Falling gas prices helped persuade more shoppers to buy pickup trucks and other larger vehicles. Sales of light trucks, including sport utility vehicles and minivans, rose 16.1 percent, while passenger cars were up 3.4 percent.
Sales of full-size pickups, which typically fare best when the construction industry prospers, surged 46 percent at Chrysler and 33 percent at G.M. Ford, whose sales were up 9 percent overall, sold 18 percent more light trucks but 8.7 percent fewer cars.
At Chrysler, September was the 18th consecutive month of year-over-year sales growth. It reported a 24.3 percent gain for its Jeep brand of SUV's.
"Irrespective of the economy, strong products equal strong sales," Reid Bigland, Chrysler's head of United States sales, said in a statement. "There is no double-dip downturn going on around here."
Another carmaker with considerable momentum is Nissan, which experienced relatively minor disruptions from the Japan disaster. Nissan sold 68 percent more of its subcompact car, the Versa, and its midsize sedan, the Altima, has outsold the Honda Accord so far this year.
In addition, the Nissan Leaf, an electric car, added to its sales lead over the Chevrolet Volt, G.M.'s plug-in hybrid.

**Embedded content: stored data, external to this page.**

Lemma run_watch_spec tid obs w : strikes w = 0 \/ strikes w = 1 ->
  let p := policy (admission w) in
  let '(res, evs, _) := run_watch tid obs w in
  res = verdict p (strikes w =? 1) (effective (next_check w) obs) /\
  evs = map (route_event tid) (changes p (strikes w =? 1) (last_route w) (effective (next_check w) obs)).
Proof.
  revert w. induction obs as [|[now r] obs IH]; intros w Hs; cbn zeta; cbn [run_watch effective]; [done|].
  unfold poll_with. destruct (Z.ltb_spec now (next_check w)).
  { specialize (IH w Hs). cbn zeta in IH. by destruct (run_watch tid obs w) as [[res evs] w2]. }
  cbn [verdict changes policy admission last_route next_check strikes].
  assert (Hlast : (if negb (bool_decide (r = last_route w)) then r else last_route w) = r).
  { case_bool_decide; cbn; congruence. }
  rewrite Hlast. set (pushed := if negb _ then _ else _).
  assert (Hp : pushed = map (route_event tid) (if bool_decide (r = last_route w) then [] else [r])).
  { unfold pushed. by case_bool_decide. }
  rewrite Hp. destruct (admits (policy (admission w)) r).
  - specialize (IH (mkWatch r (admission w) (now + ROUTE_WATCH_INTERVAL) 0) ltac:(by left)).
    cbn [policy admission last_route next_check strikes] in IH. cbn zeta in IH.
    destruct (run_watch tid obs _) as [[res evs] w2]. destruct IH as [-> ->]. cbv beta iota zeta.
    split; [done|by rewrite map_app].
  - unfold ROUTE_WATCH_STRIKES, U8_MAX. destruct Hs as [->| ->]; cbn [Z.add Z.eqb Pos.eqb].
    + specialize (IH (mkWatch r (admission w) (now + ROUTE_WATCH_INTERVAL) 1) ltac:(by right)).
      cbn [policy admission last_route next_check strikes] in IH. cbn zeta in IH.
      change (2 <=? Z.min (0 + 1) (2 ^ 8 - 1)) with false.
      change (Z.min (0 + 1) (2 ^ 8 - 1)) with 1. cbv beta iota zeta.
      destruct (run_watch tid obs (mkWatch r (admission w) (now + ROUTE_WATCH_INTERVAL) 1)) as [[res evs] w2]. destruct IH as [-> ->]. cbv beta iota zeta.
      split; [done|by rewrite map_app].
    + change (2 <=? Z.min (1 + 1) (2 ^ 8 - 1)) with true. cbn. by rewrite app_nil_r.
Qed.

(** Two consecutive refused observations. *)
Definition two_refusals (p : RoutePolicy) (rs : list Route) : Prop :=
  exists rs1 r r' rs2, rs = rs1 ++ r :: r' :: rs2 /\ admits p r = false /\ admits p r' = false.

Lemma verdict_ok p rs b : verdict p b rs = Ok tt <->
  ~ two_refusals p rs /\ (b = true -> match rs with r :: _ => admits p r = true | [] => True end).
Proof.
  revert b. induction rs as [|r rs IH]; intros b; cbn [verdict].
  { split; [|done]. intros _. split; [|done]. by intros ([|? ?] & ? & ? & ? & ? & _). }
  assert (Htwo : two_refusals p (r :: rs) <-> two_refusals p rs \/
    (admits p r = false /\ match rs with r' :: _ => admits p r' = false | [] => False end)).
  { split.
    - intros ([|x rs1] & a & b' & rs2 & Heq & Ha & Hb); injection Heq as -> ->; [by right|].
      left. by exists rs1, a, b', rs2.
    - intros [(rs1 & a & b' & rs2 & -> & Ha & Hb)|[Hr Hrs]].
      + by exists (r :: rs1), a, b', rs2.
      + destruct rs as [|r' rs]; [done|]. by exists [], r, r', rs. }
  rewrite Htwo. destruct (admits p r) eqn:Hr.
  - rewrite IH. split; [intros [? _]; split; [|done]; intros [?|[? _]]; done|].
    intros [H _]. split; [intros ?; apply H; by left|done].
  - destruct b.
    + split; [done|]. intros [_ H]. by specialize (H eq_refl).
    + rewrite IH. split.
      * intros [H1 H2]. split; [|done]. intros [?|[_ Hd]]; [done|].
        destruct rs as [|r' rs]; [done|]. rewrite (H2 eq_refl) in Hd. done.
      * intros [H _]. split; [intros ?; apply H; by left|]. intros _.
        destruct rs as [|r' rs]; [done|]. destruct (admits p r') eqn:Hr'; [done|].
        exfalso. apply H. right. done.
Qed.

Lemma verdict_refused p b rs r : verdict p b rs = Err r -> admits p r = false /\ r ∈ rs.
Proof.
  revert b. induction rs as [|x rs IH]; intros b; cbn [verdict]; [done|].
  destruct (admits p x) eqn:Hx; [|destruct b; [intros [= <-]|]].
  - intros Hv. destruct (IH _ Hv). split; [done|]. apply elem_of_cons. by right.
  - split; [done|]. apply elem_of_cons. by left.
  - intros Hv. destruct (IH _ Hv). split; [done|]. apply elem_of_cons. by right.
Qed.
Lemma verdict_total p b rs : verdict p b rs <> Panic.
Proof.
  revert b. induction rs as [|x rs IH]; intros b; cbn [verdict]; [done|].
  destruct (admits _ _); [apply IH|]. by destruct b; [|apply IH].
Qed.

Nissan sold 1,031 Leafs to G.M.'s 723 Volts, but G.M. officials said they were still ramping up production while expanding sales to dealers nationwide.

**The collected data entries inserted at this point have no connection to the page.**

(** Every 16-byte string is a header. *)
Lemma header_split h : bytes_ok h -> len h = FRAME_HEADER_LEN -> exists d ft ff r1 r2 rid,
  h = header d ft ff r1 r2 rid /\ u32 d /\ u8 ft /\ u8 ff /\ u8 r1 /\ u8 r2 /\ u64 rid.
Proof.
  intros Hok Hl. unfold len, FRAME_HEADER_LEN in Hl.
  do 16 (destruct h as [|? h]; [cbn in Hl; lia|]). destruct h; [|cbn in Hl; lia]. clear Hl.
  match goal with |- context [[?a;?b;?c;?d;?e;?f;?g;?h;?i;?j;?k;?l;?m;?n;?o;?p]] =>
    exists (from_be [a;b;c;d]), e, f, g, h, (from_be [i;j;k;l;m;n;o;p]);
    assert (H4 : bytes_ok [a;b;c;d] /\ bytes_ok [i;j;k;l;m;n;o;p])
  end.
  { unfold bytes_ok in *. rewrite !Forall_cons_iff in Hok. rewrite !Forall_cons_iff. tauto. }
  destruct H4 as [H4 H8]. unfold bytes_ok in Hok. rewrite !Forall_cons_iff in Hok.
  pose proof (from_be_range _ H4). pose proof (from_be_range _ H8).
  apply be_bytes_from_be in H4, H8. cbn [length] in H4, H8. unfold header. rewrite H4, H8.
  split_and!; try done; tauto.
Qed.

(** The fixed part counted by the length field. *)
Definition fixed_len (protected : bool) : Z := (FRAME_HEADER_LEN - 4) + (if protected then 16 else 0).
(** What the receiver reads after an acceptable header. *)
Definition recv_rest (protected : bool) (ft ff rid body_len : Z) : M bytes TransferError (RawFrame * Z * Z) :=
  ec <- (if protected then meta <- read_exact 16 ;; ret (from_be (take 8 meta), from_be (drop 8 meta))
         else ret (0, 0)) ;;
  b <- read_exact body_len ;;
  ret (mkRawFrame ft ff rid b, ec.1, ec.2).

(** The header decides before anything else is read. *)
Lemma recv_header protected d ft ff r1 r2 rid s : u32 d -> u64 rid ->
  recv_raw_frame protected (header d ft ff r1 r2 rid ++ s) =
  if negb (r1 =? 0) || negb (r2 =? 0) || negb (Z.land ff 254 =? 0) then Err (Protocol "reserved bits set")
  else if d <? fixed_len protected then Err (Protocol "bad frame length")
  else if body_limit ft <? d - fixed_len protected then Err (Protocol "frame body exceeds its limit")
  else recv_rest protected ft ff rid (d - fixed_len protected) s.
Proof.
  intros Hd Hr. destruct (header_fields d ft ff r1 r2 rid Hd Hr) as (E1 & E2 & E3 & E4 & E5 & E6).
  unfold recv_raw_frame, bind at 1. rewrite read_exact_app by apply header_len. cbn [rbind].
  rewrite E1, E2, E3, E4, E5, E6. change (Z.lxor FLAG_NONCRITICAL 255) with 254.
  destruct (negb (r1 =? 0) || negb (r2 =? 0) || negb (Z.land ff 254 =? 0)); [done|].
  unfold guard, bind at 1. cbn [negb rbind ret]. fold (fixed_len protected).
  rewrite (Z.ltb_antisym _ d). destruct (fixed_len protected <=? d); [|done].
  unfold bind at 1. cbn [negb rbind ret].
  rewrite Z.ltb_antisym. by destruct (d - fixed_len protected <=? body_limit ft).
Qed.

Definition meta_bytes (protected : bool) (e c : Z) : bytes :=
  if protected then be_bytes 8 e ++ be_bytes 8 c else [].
(** The bytes of a frame, and which frames are sendable. *)
Definition frame_bytes (protected : bool) (f : RawFrame) (e c : Z) : bytes :=
  header (fixed_len protected + len (body f)) (frame_type f) (frame_flags f) 0 0 (request_id f) ++
  meta_bytes protected e c ++ body f.
Definition frame_ok (protected : bool) (f : RawFrame) (e c : Z) : Prop :=
  u8 (frame_type f) /\ (frame_flags f = 0 \/ frame_flags f = FLAG_NONCRITICAL) /\ u64 (request_id f) /\
  bytes_ok (body f) /\ len (body f) <= body_limit (frame_type f) /\
  (if protected then u64 e /\ u64 c else e = 0 /\ c = 0).

Lemma body_limit_range ft : 0 <= body_limit ft <= MAX_DATA_BODY.
Proof. unfold body_limit, MAX_CONTROL_BODY, MAX_DATA_BODY. case_match; lia. Qed.
Lemma fixed_len_range p : 12 <= fixed_len p <= 28.
Proof. destruct p; by cbv. Qed.
Lemma flags_known ff : u8 ff -> Z.land ff 254 = 0 <-> ff = 0 \/ ff = FLAG_NONCRITICAL.
Proof.
  intros Hu. split; [|by intros [-> | ->]]. intros H.
  assert (Hz : forall i, 1 <= i -> Z.testbit ff i = false).
  { intros i Hi. destruct (Z.le_gt_cases 8 i) as [Hle|Hlt].
    - apply Z.bits_above_log2; [by destruct Hu|].
      destruct (Z.eq_dec ff 0) as [->|]; [cbn; lia|].
      apply Z.log2_lt_pow2; [destruct Hu; lia|].
      eapply Z.lt_le_trans; [apply Hu|]. by apply Z.pow_le_mono_r.
    - apply (f_equal (fun x => Z.testbit x i)) in H. rewrite Z.land_spec, Z.bits_0 in H.
      assert (i = 1 \/ i = 2 \/ i = 3 \/ i = 4 \/ i = 5 \/ i = 6 \/ i = 7) as Hc by lia.
      assert (Z.testbit 254 i = true) as Ht by (by destruct Hc as [->|[->|[->|[->|[->|[->| ->]]]]]]).
      rewrite Ht in H. by destruct (Z.testbit ff i). }
  destruct (Z.testbit ff 0) eqn:H0; [right|left]; apply Z.bits_inj'; intros i Hi;
    (destruct (Z.eq_dec i 0) as [->|]; [rewrite H0; done|rewrite Hz by lia]).
  - unfold FLAG_NONCRITICAL. symmetry. apply Z.bits_above_log2; cbn; lia.
  - by rewrite Z.bits_0.
Qed.

Lemma recv_rest_inv protected ft ff rid n s f e c s' : 0 <= n -> bytes_ok s ->
  recv_rest protected ft ff rid n s = Ok (f, e, c, s') ->
  s = meta_bytes protected e c ++ body f ++ s' /\ len (body f) = n /\ frame_type f = ft /\
  frame_flags f = ff /\ request_id f = rid /\ bytes_ok (body f) /\
  (if protected then u64 e /\ u64 c else e = 0 /\ c = 0).
Proof.
  intros Hn Hok H. unfold recv_rest in H. minv H. minv Hk. unfold ret in Hk0. injection Hk0 as <- <- <- <-.
  apply read_exact_inv in Hp0 as [-> Hl]; [|done]. destruct protected.
  - minv Hp. apply read_exact_inv in Hp0 as [-> Hm]; [|done]. unfold ret in Hk. injection Hk as <- ->. cbn [fst snd body frame_type frame_flags request_id].
    apply bytes_ok_app in Hok as [Hm1 Hok]. apply bytes_ok_app in Hok as [Hb _].
    assert (Hl8 : length (take 8 a1) = 8%nat /\ length (drop 8 a1) = 8%nat).
    { unfold len in Hm. rewrite length_take, length_drop. lia. }
    assert (B1 : bytes_ok (take 8 a1)) by by apply Forall_take.
    assert (B2 : bytes_ok (drop 8 a1)) by by apply Forall_drop.
    pose proof (from_be_range _ B1) as R1. pose proof (from_be_range _ B2) as R2.
    apply be_bytes_from_be in B1, B2. destruct Hl8 as [L1 L2]. rewrite L1 in B1, R1. rewrite L2 in B2, R2.
    unfold meta_bytes. rewrite B1, B2, take_drop. by split_and!.
  - unfold ret in Hp. injection Hp as <- ->. apply bytes_ok_app in Hok as [Hb _]. by split_and!.
Qed.

Lemma recv_rest_fwd protected f e c s :
  frame_ok protected f e c ->
  recv_rest protected (frame_type f) (frame_flags f) (request_id f) (len (body f))
    (meta_bytes protected e c ++ body f ++ s) = Ok (f, e, c, s).
Proof.
  intros (_ & _ & _ & _ & _ & Hec). unfold recv_rest. destruct f as [ft ff rid b]. cbn [body frame_type frame_flags request_id].
  destruct protected.
  - destruct Hec as [He Hc]. unfold meta_bytes. eapply bind_ok.
    + eapply bind_ok; [apply read_exact_app; by rewrite len_app, !len_be_bytes|].
      rewrite take_app_length', drop_app_length' by done. rewrite !from_be_be_bytes.
      unfold ret. rewrite !Z.mod_small by done. reflexivity.
    + eapply bind_ok; [by apply read_exact_app|done].
  - destruct Hec as [-> ->]. eapply bind_ok; [reflexivity|]. cbn [meta_bytes app].
    eapply bind_ok; [by apply read_exact_app|done].
Qed.

Lemma recv_raw_frame_iff protected s f e c s' : bytes_ok s ->
  recv_raw_frame protected s = Ok (f, e, c, s') <->
  s = frame_bytes protected f e c ++ s' /\ frame_ok protected f e c.
Proof.
  intros Hok. pose proof (fixed_len_range protected) as Hf. split.
  - intros H. destruct (Z.ltb_spec (len s) FRAME_HEADER_LEN) as [Hs|Hs].
    { exfalso. unfold recv_raw_frame, bind at 1, read_exact at 1 in H.
      by destruct (Z.ltb_spec (len s) FRAME_HEADER_LEN); [|lia]. }
    assert (exists h t, s = h ++ t /\ len h = FRAME_HEADER_LEN) as (h & t & -> & Hlh).
    { exists (take (Z.to_nat FRAME_HEADER_LEN) s), (drop (Z.to_nat FRAME_HEADER_LEN) s).
      rewrite take_drop. split; [done|]. unfold len, FRAME_HEADER_LEN in *. rewrite length_take. lia. }
    apply bytes_ok_app in Hok as [Hh Hok].
    destruct (header_split h Hh Hlh) as (d & ft & ff & r1 & r2 & rid & -> & Hd & Hft & Hff & _ & _ & Hr).
    rewrite recv_header in H by done.
    destruct (Z.eqb_spec r1 0) as [->|]; [|done]. destruct (Z.eqb_spec r2 0) as [->|]; [|done].
    destruct (Z.eqb_spec (Z.land ff 254) 0) as [Hl|]; [|done]. cbn [negb orb] in H.
    destruct (Z.ltb_spec d (fixed_len protected)); [done|].
    destruct (Z.ltb_spec (body_limit ft) (d - fixed_len protected)); [done|].
    apply recv_rest_inv in H as (-> & Hn & <- & <- & <- & Hb & Hec); [|lia|done].
    unfold frame_bytes, frame_ok. rewrite Hn. rewrite <- !app_assoc.
    replace (fixed_len protected + (d - fixed_len protected)) with d by lia.
    split; [done|]. apply flags_known in Hl; [|done]. by split_and!.
  - intros [-> Hfr]. pose proof Hfr as (Hft & Hff & Hr & Hb & Hl & Hec). unfold frame_bytes. rewrite <- !app_assoc.
    pose proof (body_limit_range (frame_type f)) as Hlim. pose proof (len_nonneg (body f)) as Hnn.
    rewrite recv_header; [|unfold MAX_DATA_BODY in *; split; lia|done].
    assert (Z.land (frame_flags f) 254 = 0) as -> by (apply flags_known; [by destruct Hff as [-> | ->]|done]).
    cbn [negb orb Z.eqb].
    destruct (Z.ltb_spec (fixed_len protected + len (body f)) (fixed_len protected)); [lia|].
    replace (fixed_len protected + len (body f) - fixed_len protected) with (len (body f)) by lia.
    destruct (Z.ltb_spec (body_limit (frame_type f)) (len (body f))); [lia|].
    by apply recv_rest_fwd.
Qed.

Lemma header_bytes_ok ft ff rid n extra : 0 <= n -> 0 <= extra -> 12 + extra + n <= MAX_FRAME ->
  header_bytes ft ff rid n extra = Ok (header (12 + extra + n) ft ff 0 0 rid).
Proof.
  intros Hn He Hm. unfold header_bytes. replace (1 + 1 + 2 + 8 + extra + n) with (12 + extra + n) by lia.
  unfold MAX_FRAME, U32_MAX in *. destruct (Z.ltb_spec (2 ^ 32 - 1) (12 + extra + n)); [lia|].
  by destruct (Z.ltb_spec (8 * 1024 * 1024) (12 + extra + n)); [lia|].
Qed.

(** A plain frame arrives as it was sent. *)
Lemma plain_delivered ft b : u8 ft -> bytes_ok b -> len b <= body_limit ft ->
  exists w, send_plain_frame ft b = Ok w /\ bytes_ok w /\
    forall tl, bytes_ok tl -> expect_plain_frame ft (w ++ tl) = Ok (b, tl).
Proof.
  intros Hft Hb Hl. pose proof (body_limit_range ft) as Hbl. unfold MAX_DATA_BODY in Hbl. pose proof (len_nonneg b).
  set (fr := mkRawFrame ft 0 0 b).
  assert (Hok : frame_ok false fr 0 0) by (unfold frame_ok, fr; cbn; split_and!; try done; by left).
  assert (Hw : bytes_ok (frame_bytes false fr 0 0)).
  { unfold frame_bytes, header, meta_bytes. rewrite !bytes_ok_app. split_and!; try apply bytes_ok_be; try done;
    repeat first [apply Forall_nil_2 | apply Forall_cons_2; [done|]]. }
  exists (frame_bytes false fr 0 0). split; [|split; [done|]].
  - unfold send_plain_frame. rewrite header_bytes_ok by (unfold MAX_FRAME; lia). reflexivity.
  - intros tl Htl. unfold expect_plain_frame. eapply bind_ok.
    + apply recv_raw_frame_iff; [by apply bytes_ok_app|split; [reflexivity|done]].
    + cbn [fst frame_type body fr]. unfold guard. rewrite Z.eqb_refl. reflexivity.
Qed.

(** The frame parser accepts exactly the frames of §17.1: a byte stream is
    read as a frame if and only if it starts with the 16-byte header of a
    body within the limit of its type, only the NONCRITICAL flag and zero
    reserved bits, the epoch and counter if protected, and the body, and
    what follows is left for the next frame. *)
Theorem frames_parsed_exactly protected s f e c s' : bytes_ok s ->
  recv_raw_frame protected s = Ok (f, e, c, s') <->
  s = frame_bytes protected f e c ++ s' /\ frame_ok protected f e c.
Proof. apply recv_raw_frame_iff. Qed.

(** The length limit is enforced on the header alone: a header announcing
    a body larger than the limit of its type is refused whatever follows,
    before the body is read. *)
Theorem oversized_frame_refused protected ft rid declared s : u32 declared -> u64 rid ->
  fixed_len protected <= declared -> body_limit ft < declared - fixed_len protected ->
  recv_raw_frame protected (header declared ft 0 0 0 rid ++ s) = Err (Protocol "frame body exceeds its limit").
Proof.
  intros Hd Hr Hf Hl. rewrite recv_header by done. change (Z.land 0 254) with 0. cbn [negb orb Z.eqb].
  destruct (Z.ltb_spec declared (fixed_len protected)); [lia|].
  by destruct (Z.ltb_spec (body_limit ft) (declared - fixed_len protected)); [|lia].
Qed.

Section Delivery.
Context {P : Primitives} {L : PrimitiveLaws}.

For Toyota and Honda, even though plants are running at full speed, inventories are expected to remain below prequake levels until early next year. But dealerships said they were finally able to meet most shoppers' needs again, rather than just taking an order or hoping the customer came back later.
"It's beginning to feel like normal, almost," said Adam Skolnick, the general manager at Toyota of Watertown, near Boston. "We have plenty of cars on the lot, and I'm anticipating many, many more coming in the next 45 days or so."
Mr. Skolnick said the arrival of the redesigned Toyota Camry sedan a week ago was helping the dealership make a quick recovery. For September, Camry sales fell 19.2 percent, but it was the industry's top-selling car.
"It's been like a bakery here, with people taking numbers to see the car," Mr. Skolnick said. "It makes it feel fun again."